Brow Beat

E.L. Doctorow, Author of Ragtime and Master of Historical Fiction, Dies at 84

E.L. Doctorow at a Paris Review event on November 10, 2004.

Photo by Evan Agostini/Getty Images

E.L. Doctorow, the prolific author known for his deft, unique, and intellectually probing works of historical fiction, has died at 84. The cause, as reported by the New York Times and his son Richard, was complications from lung cancer.

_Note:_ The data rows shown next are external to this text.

(* ===== verification/SelectionSafety.v ===== *)
(** * The candidate that is selected is one the policy accepts

    [ready] gathers what either way of selecting establishes of a candidate; the gates of
    [Opportunity] on the candidate ask for nothing else. *)

From Stdlib Require Import ZArith Lia String Ascii List Bool QArith Qabs Lqa.
From stdpp Require Import base strings option tactics list.
From S2P Require Import Prelude PyText PyTextFacts PyDecimal PyDecimalFacts PyRounding PyTime PyHash Contracts OptionSymbol OrderLimits Exposure OpportunityData Opportunity Snapshot Selection SelectionFacts.

#[local] Open Scope string_scope.
#[local] Open Scope Z_scope.

(** ** Candidates *)

Lemma dcmp_antisym a b : dcmp a b = option_map CompOpp (dcmp b a).
Proof.
  destruct a as [s1 c1 e1|s1|], b as [s2 c2 e2|s2|]; try done; cbn.
  - by rewrite (Z.min_comm e2 e1), <- Z.compare_antisym.
  - by destruct s2.
  - by destruct s1.
  - by destruct s1, s2.
Qed.

Section Ready.
Context (snapshot : OpportunityMarketSnapshot) (policy : OpportunityPolicy)
  (authority : CandidateSelectionAuthority).
Let profile := structural_pilot_profile (op_opportunity_key policy).

(** An option under the limits on its quote. *)
Record in_limits (option : OpportunityOption) : Prop := {
  il_quoted : quoted snapshot policy option;
  il_age : exists age, dt_sub (sn_trusted_at snapshot) (oo_quote_at option) = Ok age /\
             age <= limit_of profile sp_maximum_quote_age (op_maximum_option_quote_age policy);
  il_spread : exists spread, Selection._relative_spread option = Ok spread /\
    (spread <=. limit_of profile sp_maximum_relative_spread (op_maximum_relative_spread policy)) = Ok true /\
    finite spread;
}.

(** The candidate of two options; [loss]: what a contract of it can lose. *)
Record ready (candidate : VerticalCandidate) (bought sold : OpportunityOption) : Prop := {
  rd_legs : vc_legs candidate = legs_of bought sold authority;
  rd_bought : in_limits bought;
  rd_sold : in_limits sold;
  rd_symbols : oo_symbol bought <> oo_symbol sold;
  rd_structure : structure (vc_strategy candidate) bought sold;
  rd_rank : vc_selection_rank candidate = 1;
  rd_buying_power : vc_buying_power_sufficient candidate = true;
  rd_quantity : 1 <= vc_quantity candidate <= op_maximum_quantity policy;
  rd_score : 0 <= vc_candidate_score candidate <= 100 /\
    (profile = None -> op_minimum_candidate_score policy <= vc_candidate_score candidate);
  rd_dte : vc_dte candidate = dte_of policy bought /\ 0 <= vc_dte candidate /\
    limit_of profile sp_minimum_dte (op_minimum_dte policy) <= vc_dte candidate
      <= limit_of profile sp_maximum_dte (op_maximum_dte policy);
  rd_limits : cash (vc_approved_limit candidate) /\ cash (_candidate_maximum_limit candidate) /\
    (0 < dval (vc_approved_limit candidate) <= dval (_candidate_maximum_limit candidate))%Q;
  rd_skew : exists apart, dt_sub (oo_quote_at bought) (oo_quote_at sold) = Ok apart /\
    Z.abs apart <= limit_of profile sp_maximum_quote_skew (op_maximum_leg_quote_skew policy);
  rd_payoff :
    match profile with
    | Some profile => _structural_pilot_payoff_valid policy candidate profile
    | None => _payoff_geometry_valid policy candidate
    end = Ok true;
  rd_caps : forall width, (width == Qabs (dval (oo_strike bought) - dval (oo_strike sold)))%Q ->
    under_caps policy authority (per_share_loss candidate width * inject_Z (vc_quantity candidate) * 100);
}.

Lemma guard_lift_false {A} (b : bool) (r k : M A) x :
  b = false -> k = Ok x -> guard_m (lift_bool b) r k = Ok x.
Proof. by intros ->. Qed.

Lemma guard_passed {A} (c : M bool) (r k : M A) x : c = Ok false -> k = Ok x -> guard_m c r k = Ok x.
Proof. by intros ->. Qed.

Lemma quote_skew_utc candidate bought sold apart :
  vc_legs candidate = legs_of bought sold authority ->
  is_utc (oo_quote_at bought) = true -> is_utc (oo_quote_at sold) = true ->
  dt_sub (oo_quote_at bought) (oo_quote_at sold) = Ok apart -> quote_skew candidate = Ok (Z.abs apart).
Proof.
  intros El U1 U2 Ea. unfold quote_skew, two_legs. rewrite El. cbn.
  unfold dt_max, dt_min. rewrite !utc_lt by done. rewrite utc_sub in Ea by done. injection Ea as <-.
  cbn [mbind M_bind].
  destruct (Z.ltb_spec (dt_instant (oo_quote_at bought)) (dt_instant (oo_quote_at sold))),
    (Z.ltb_spec (dt_instant (oo_quote_at sold)) (dt_instant (oo_quote_at bought)));
    rewrite utc_sub by done; f_equal; lia.
Qed.

Lemma leg_quote_valid option intent :
  quoted snapshot policy option -> _quote_valid (_option_leg option intent authority) = Ok true.
Proof.
  intros Q. destruct (qo_bid _ _ _ Q) as [Fb Pb], (qo_ask _ _ _ Q) as [Fa La].
  destruct (qo_sizes _ _ _ Q) as [Sb Sa]. unfold _quote_valid. cbn [_option_leg ol_bid ol_ask ol_bid_size ol_ask_size].
  rewrite !and_m_true. unfold lift_bool. rewrite !(proj2 (Z.ltb_lt 0 _)) by done.
  split_and!; try done; [by rewrite Fb|by rewrite Fa|apply dlt_ok_true; [done..|]|by apply dle_ok_true].
  by rewrite dval_Dint.
Qed.

Lemma vertical_of_structure candidate bought sold :
  vc_legs candidate = legs_of bought sold authority ->
  quoted snapshot policy bought -> quoted snapshot policy sold -> oo_symbol bought <> oo_symbol sold ->
  structure (vc_strategy candidate) bought sold -> _is_vertical candidate = Ok true.
Proof.
  intros El Q1 Q2 Hs [Hr He Hsh]. pose proof (proj1 (qo_strike _ _ _ Q1)) as F1.
  pose proof (proj1 (qo_strike _ _ _ Q2)) as F2.
  assert (Hne : deq (oo_strike bought) (oo_strike sold) = false).
  { apply not_true_is_false. rewrite deq_spec by done. intros E.
    destruct (vc_strategy candidate); destruct Hsh; lra. }
  unfold _is_vertical, two_legs, opening_intents, by_intent. rewrite El. cbn -[String.eqb Z.eqb deq bool_decide].
  apply guard_lift_false.
  { rewrite (proj2 (String.eqb_neq _ _) Hs), Hne, (qo_underlying _ _ _ Q1), (qo_underlying _ _ _ Q2),
      String.eqb_refl, He, Z.eqb_refl.
    assert (right_is bought "C" = right_is sold "C") as -> by (unfold right_is; by rewrite Hr).
    by rewrite bool_decide_true. }
  apply guard_lift_false; [reflexivity|].
  rewrite (bool_decide_false (SELL_TO_OPEN = BUY_TO_OPEN)), (bool_decide_true (BUY_TO_OPEN = BUY_TO_OPEN)),
    (bool_decide_true (SELL_TO_OPEN = SELL_TO_OPEN)) by done. cbn [from_option_key mbind M_bind].
  cbn [_option_leg ol_right ol_strike]. unfold right_is. destruct (vc_strategy candidate); destruct Hsh as [-> Hlt];
    (rewrite bool_decide_true by reflexivity; by apply dlt_ok_true).
Qed.

Lemma any_legs f bought sold :
  (forall option intent, option = bought \/ option = sold -> f (_option_leg option intent authority) = Ok false) ->
  any_m f (legs_of bought sold authority) = Ok false.
Proof. intros H. apply any_m_false. repeat constructor; apply H; auto. Qed.

Lemma leg_fresh option intent at_ :
  in_limits option -> at_ = sn_trusted_at snapshot ->
  _fresh_at (ol_quote_at (_option_leg option intent authority)) at_
    (limit_of profile sp_maximum_quote_age (op_maximum_option_quote_age policy)) = Ok true.
Proof.
  intros [Q (age & Ea & Ha) _] ->. destruct (qo_age _ _ _ Q) as (age' & Ea' & Ha').
  assert (age' = age) as -> by congruence. unfold _fresh_at. cbn [_option_leg ol_quote_at].
  rewrite Ea. cbn [mbind M_bind]. unfold _FRESHNESS_SKEW_TOLERANCE, _RETRIEVAL_SKEW_TOLERANCE in *.
  by rewrite !(proj2 (Z.leb_le _ _)) by lia.
Qed.

Lemma leg_narrow option intent :
  in_limits option ->
  (spread ← Opportunity._relative_spread (_option_leg option intent authority);
   spread >. limit_of profile sp_maximum_relative_spread (op_maximum_relative_spread policy)) = Ok false.
Proof.
  intros [_ _ (spread & Es & Hs & _)]. rewrite (relative_spread_leg _ _ _ _ Es). cbn [mbind M_bind].
  unfold dle in Hs. unfold dlt. revert Hs. generalize (limit_of profile sp_maximum_relative_spread (op_maximum_relative_spread policy)).
  intros m. rewrite (dcmp_antisym m spread). destruct (dcmp spread m) as [[]|]; done.
Qed.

Doctorow, who was born and raised in the Bronx, began his career as an editor in the ’60s, publishing luminaries like James Baldwin, Norman Mailer, and Ian Fleming. He stopped editing to write full-time, and gained acclaim with 1971’s The Book of Daniel. His breakthrough, though, came with 1975’s Ragtime, a sprawling account of New York City that threaded subjects like race relations, firework manufacturing, labor rights, and life in the tenement slums into a single, idiosyncratic tapestry. The book would later be named by the Modern Library as one of the 100 best novels of the 20th century, and it embodied much of what made Doctorow great: a tendency to subject his fictional characters to the effects of real events, an irreverent use of historical figures (J.P. Morgan and Harry Houdini figure prominently, though briefly, in Ragtime), and a restless, spirited eye for narrative innovation.

That innovation didn’t flag in the author’s twilight years, with late triumphs including Billy Bathgate and The March, both of which won the PEN/Faulkner and National Book Critics Circle awards for fiction.